The staff for this program, at a ratio of 1 staff to 8 clients, consisted of substance abuse counselors employed by a provider agency under contract to the Colorado Department of Corrections, and mental health and criminal justice professionals employed by the Colorado Department of Corrections. Site leadership was provided by a clinically trained Program Director with experience delivering TC programs. The implementation and quality control procedures for the MTC intervention were quite similar to those described for Study 1, but added weekly training via phone conference, and monthly oversight of the MTC program from a system-wide TC coordinator.
Diagnostic results from the DIS, shown in Table 2, revealed that nearly 9 in 10 (87%) of the offenders received a lifetime diagnosis of substance abuse or dependence, while about two-thirds (62%) received a lifetime diagnosis of severe mental disorder; 83% obtained a lifetime diagnosis of any mental disorder.
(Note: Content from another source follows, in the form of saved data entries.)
(** On level 0 the range is extended until no file crosses its ends. *)
Lemma overlap_loop_0 fuel files : forall b e i, (i <= length files)%nat ->
  Forall (fun f => within b e f = true) (List.filter (overlapping b e) (take i files)) ->
  ((lower_ends b files + upper_ends e files) * (length files + 1) + (length files + 1 - i) <= fuel)%nat ->
  exists b' e', overlap_loop (C := C) fuel 0 files b e i (List.filter (overlapping b e) (take i files)) = Ret (List.filter (overlapping b' e') files) /\
    lowered b b' /\ raised e e' /\ Forall (fun f => within b' e' f = true) (List.filter (overlapping b' e') files).
Proof.
  induction fuel as [|fuel IH]; intros b e i Hi Hin Hfuel; [lia|]. cbn [overlap_loop]. destruct (files !! i) as [f|] eqn:Ef.
  2: { apply lookup_ge_None in Ef. rewrite take_ge in * by lia. exists b, e. split; [done|]. split; [apply lowered_refl|]. split; [apply raised_refl|done]. }
  apply lookup_lt_Some in Ef as Hlt. fold (start f) (limit f). assert (f ∈ files) as Hf by (by eapply list_elem_of_lookup_2).
  assert (List.filter (overlapping b e) (take (S i) files) = List.filter (overlapping b e) (take i files) ++ (if overlapping b e f then [f] else [])) as Es.
  { rewrite (take_S_r _ _ _ Ef), List.filter_app. cbn. by destruct (overlapping b e f). }
  destruct (below (limit f) b || above (start f) e) eqn:Eo.
  { assert (overlapping b e f = false) as Eov by (unfold overlapping; by rewrite Eo). rewrite Eov, app_nil_r in Es. rewrite <- Es. apply IH; [lia| |lia]. by rewrite Es. }
  assert (overlapping b e f = true) as Eov by (unfold overlapping; by rewrite Eo). rewrite Eov in Es. cbn [Z.eqb].
  destruct (below (start f) b) eqn:Eb.
  { destruct (IH (Some (start f)) e O ltac:(lia)) as (b' & e' & Hr & Hl' & Hr' & Hw); [constructor| |].
    { pose proof (lower_ends_move files f b Hf Eb). nia. }
    exists b', e'. split; [exact Hr|]. split; [|done]. eapply lowered_trans; [|exact Hl']. destruct b as [k|]; [|done]. cbn in *. unfold is_lt in Eb. by destruct (Compare (start f) k). }
  destruct (above (limit f) e) eqn:Ea.
  { destruct (IH b (Some (limit f)) O ltac:(lia)) as (b' & e' & Hr & Hl' & Hr' & Hw); [constructor| |].
    { pose proof (upper_ends_move files f e Hf Ea). nia. }
    exists b', e'. split; [exact Hr|]. split; [done|]. split; [|done]. eapply raised_trans; [|exact Hr']. destruct e as [k|]; [|done]. cbn in *. unfold is_gt in Ea.
    rewrite cmp_antisym. by destruct (Compare (limit f) k). }
  rewrite <- Es. apply IH; [lia| |lia]. rewrite Es. apply Forall_app. split; [done|]. constructor; [|done]. unfold within. by rewrite Eb, Ea.
Qed.

Lemma filter_length_le {A} (p : A -> bool) l : (length (List.filter p l) <= length l)%nat.
Proof. induction l as [|a l IH]; [done|]. cbn. destruct (p a); cbn; lia. Qed.

(** [GetOverlappingInputs] ends, and what it returns. *)
Lemma GetOverlappingInputs_ok v level files begin_ end_ : 0 <= level < kNumLevels -> Version.level_files v level = Ret files ->
  let b := user_part <$> begin_ in let e := user_part <$> end_ in
  exists b' e', GetOverlappingInputs (C := C) v level begin_ end_ = Ret (List.filter (overlapping b' e') files) /\
    lowered b b' /\ raised e e' /\
    if level =? 0 then Forall (fun f => within b' e' f = true) (List.filter (overlapping b' e') files) else b' = b /\ e' = e.
Proof.
  intros Hl Hf b e. unfold GetOverlappingInputs. destruct (Z.leb_spec 0 level); [|lia]. destruct (Z.ltb_spec level kNumLevels); [|lia]. cbn [andb]. rewrite Hf. cbn [mbind result_bind].
  fold b e. destruct (Z.eqb_spec level 0) as [->|Hne].
  - destruct (overlap_loop_0 (overlap_fuel (length files)) files b e O ltac:(lia)) as (b' & e' & Hr & H1 & H2 & H3); [constructor| |].
    { unfold overlap_fuel, lower_ends, upper_ends. pose proof (filter_length_le (fun f => below (C := C) (start f) b) files). pose proof (filter_length_le (fun f => above (C := C) (limit f) e) files). nia. }
    exists b', e'. split; [exact Hr|]. done.
  - exists b, e. split; [|split; [apply lowered_refl|split; [apply raised_refl|done]]]. rewrite overlap_loop_sorted by (done || unfold overlap_fuel; nia). done.
Qed.
Lemma mem_holds_adds (C : Comparator) {HC : ComparatorLaws C} us m : Forall update_ok us -> ForallOrdPairs (distinct C) us ->
  foldR (add_update C) MemTable.make us = Ret m -> mem_holds C m us.
Proof.
  intros Hok Hd Hm. destruct (adds_rep C us MemTable.make [] (mem_make C) Hok) as (m' & es & Hm' & Hrep & Hp); [apply Forall_forall; constructor|done|].
  rewrite Hm in Hm'. injection Hm' as <-. exists es. split; [done|]. by rewrite app_nil_r in Hp.
Qed.

Definition demo_mus : list update := [(10, kTypeDeletion, $"pear", []); (9, kTypeValue, $"fig", $"new")].
Definition demo_imus : list update := [(8, kTypeValue, $"apple", $"gold")].
Definition demo_contents (n : Z) : list update :=
  if n =? 4 then [(7, kTypeDeletion, $"apple", []); (6, kTypeValue, $"pear", $"ripe")]
  else if n =? 3 then [(5, kTypeValue, $"apple", $"red")]
  else if n =? 2 then [(3, kTypeValue, $"apple", $"sour")]
  else if n =? 1 then [(2, kTypeValue, $"pear", $"green"); (1, kTypeValue, $"plum", $"blue")]
  else [].
Definition demo_file (n : Z) : FileMetaData :=
  let key a := fst (update_entry a) in
  mkMeta 1 100 n 40 (default [] (key <$> head (demo_contents n))) (default [] (key <$> last (demo_contents n))).
Definition demo_version : Version.Version :=
  Version.mkVersion [[demo_file 3; demo_file 4]; [demo_file 2; demo_file 1]; []; []; []; []; []] None (-1).
Definition demo_memtable (us : list update) : MemTable.MemTable :=
  match foldR (add_update BytewiseComparator) MemTable.make us with Ret m => m | _ => MemTable.make end.
Definition demo_db : DBRead.DBImpl tables :=
  DBRead.mkDB (demo_memtable demo_mus) (Some (demo_memtable demo_imus)) demo_version (fun n => map update_entry (demo_contents n)) 10
    SnapshotList.make 0 false.

Ltac elems := repeat match goal with
  | H : _ ∈ _ :: _ |- _ => apply elem_of_cons in H as [->|H]
  | H : _ ∈ [] |- _ => by apply elem_of_nil in H
  end.

Lemma demo_file_ok n : 1 <= n <= 4 -> file_ok BytewiseComparator demo_contents (fun n => map update_entry (demo_contents n)) (demo_file n).
Proof.
  intros Hn. assert (n = 1 \/ n = 2 \/ n = 3 \/ n = 4) as [->|[->|[->| ->]]] by lia;
    (split; [split; repeat constructor; vm_compute; done || discriminate|done|by eexists|by eexists|done]).
Qed.

Lemma demo_version_ok : version_ok BytewiseComparator demo_contents (fun n => map update_entry (demo_contents n)) demo_version.
Proof.
  split.
  - done.
  - apply Forall_forall. intros f Hf. cbn [concat demo_version Version.files_ app] in Hf. elems; by apply demo_file_ok.
  - intros fs [= <-]. cbn. repeat constructor; set_solver.
  - intros fs f g [= <-] Hf Hg. elems; cbn [number demo_file]; try lia; intros _ a b Ha Hb; cbn in Ha, Hb; elems; done.
  - intros [|[|[|[|[|[|i]]]]]] fs [= <-]; (split; [split; repeat constructor; vm_compute; done || discriminate|done]).
  - intros i [|[|j]] fs gs Hij Hi Hj a b Ha Hb; [lia| |].
    + replace i with O in Hi by lia. injection Hi as <-. injection Hj as <-. cbn in Ha, Hb. elems; by vm_compute.
    + assert (gs = []) as -> by (destruct j as [|[|[|[|[|j]]]]]; by inversion Hj). by apply elem_of_nil in Hb.
  - repeat constructor; vm_compute; discriminate.
Qed.

Lemma demo_db_ok : db_ok BytewiseComparator demo_contents demo_db demo_mus demo_imus.
Proof.
  split.
  - apply (mem_holds_adds BytewiseComparator demo_mus); [repeat constructor; vm_compute; discriminate || done|repeat constructor; vm_compute; discriminate|by vm_compute].
  - apply (mem_holds_adds BytewiseComparator demo_imus); [repeat constructor; vm_compute; discriminate || done|repeat constructor|by vm_compute].
  - apply demo_version_ok.
  - repeat constructor; vm_compute; discriminate || done.
  - repeat constructor; vm_compute; discriminate.
  - intros a b Ha Hb; unfold demo_mus, demo_imus in Ha, Hb; cbn in Ha, Hb; elems; by vm_compute.
  - intros a b Ha Hb; unfold demo_mus, demo_imus in Ha, Hb; cbn in Ha, Hb; elems; by vm_compute.
Qed.

(** The deletion of 7 in the tables is hidden by the immutable memtable's update of 8. *)
Lemma db_get_newest_witness :
  exists db', DBRead.Get (C := BytewiseComparator) demo_db None ($"apple") [] = Ret (Status.OK, $"gold", db').
Proof.
  destruct (db_get_newest BytewiseComparator demo_contents demo_db demo_mus demo_imus None ($"apple") []) as (db' & H & _);
    [apply demo_db_ok|vm_compute; reflexivity|vm_compute; split; discriminate|].
  exists db'. rewrite H. vm_compute. reflexivity.
Defined.
Definition bytewise_name : str := $"leveldb.BytewiseComparator".
Abbreviation demo_set := (VersionSet.VersionSet str).
Definition demo_start : demo_set :=
  VersionSet.mkSet ($"/db") 3 1 0 0 0 None Version.make (SFopp (double_of_int 1)) (-1) (replicate (Z.to_nat kNumLevels) []).
Definition demo_edit_1 : VersionEdit := AddFile 0 5 4096 (ikey ($"a") 3) (ikey ($"k") 4) (AddFile 0 4 100 (ikey ($"b") 1) (ikey ($"z") 2) Clear).
Definition demo_edit_2 : VersionEdit :=
  AddFile 1 7 200 (ikey ($"a") 3) (ikey ($"c") 4) (RemoveFile 0 5 (SetCompactPointer 0 (ikey ($"k") 4) (SetLogNumber 2 Clear))).
Definition demo_apply (vs : demo_set) (e : VersionEdit) : demo_set :=
  match VersionSet.LogAndApply (C := BytewiseComparator) bytewise_name vs ([] : list (str * str)) e with Ret (vs, _, _) => vs | _ => vs end.
Definition demo_full_1 : VersionEdit := SetLastSequence 0 (SetNextFile 3 (SetPrevLogNumber 0 (SetLogNumber 0 demo_edit_1))).
Definition demo_full_2 : VersionEdit := SetLastSequence 0 (SetNextFile 4 (SetPrevLogNumber 0 demo_edit_2)).
Definition demo_mid : demo_set := snd (VersionSet.NewFileNumber (demo_apply demo_start demo_edit_1)).
Definition demo_end : demo_set := demo_apply demo_mid demo_edit_2.
Definition demo_log : Writer.Writer str := default (Writer.make []) (VersionSet.descriptor_log_ demo_end).

Lemma demo_start_ok : unlogged BytewiseComparator bytewise_name demo_start (files_used (VersionSet.current_ demo_start)).
Proof.
  split; [done|]. split; [|done]. split; try done.
  - intros i fs Hi. apply make_lookup in Hi as ->. split; [constructor|done].
  - constructor.
  - intros fs f Hfs Hf. apply list_elem_of_lookup in Hfs as [i Hi]. apply make_lookup in Hi as ->. by apply elem_of_nil in Hf.
  - split; [done|]. apply Forall_forall. intros k Hk. apply list_elem_of_lookup in Hk as [i Hi]. cbn [VersionSet.compact_pointer_ demo_start VersionSet.make] in Hi.
    apply lookup_replicate in Hi as [-> _]. by left.
Qed.

Ltac edit_ok_tac := split; cbn; try done; repeat first [apply Forall_cons; split | apply Forall_nil | split | apply ikey_key_ok]; done.

Lemma demo_full_1_ok : edit_ok demo_full_1.
Proof. edit_ok_tac. Qed.
Lemma demo_full_2_ok : edit_ok demo_full_2.
Proof. edit_ok_tac. Qed.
This sample of male offenders from Colorado differed from the samples in the other studies mainly in ethnicity (higher percentage of whites and lower percentage of blacks) and in that all had a lifetime history of incarceration.
Study 2 (Sacks, Sacks, McKendrick, Banks, & Stommel, 2004), randomly assigned 185 male inmates with co-occurring disorders either to the MTC program (the E condition) or to a C (Control) condition (a mental health treatment program). The planned duration of stay was 12 months for the MTC program; the duration of the C group program was considered to be variable (for a full description of the program, see Sacks et al., 2003).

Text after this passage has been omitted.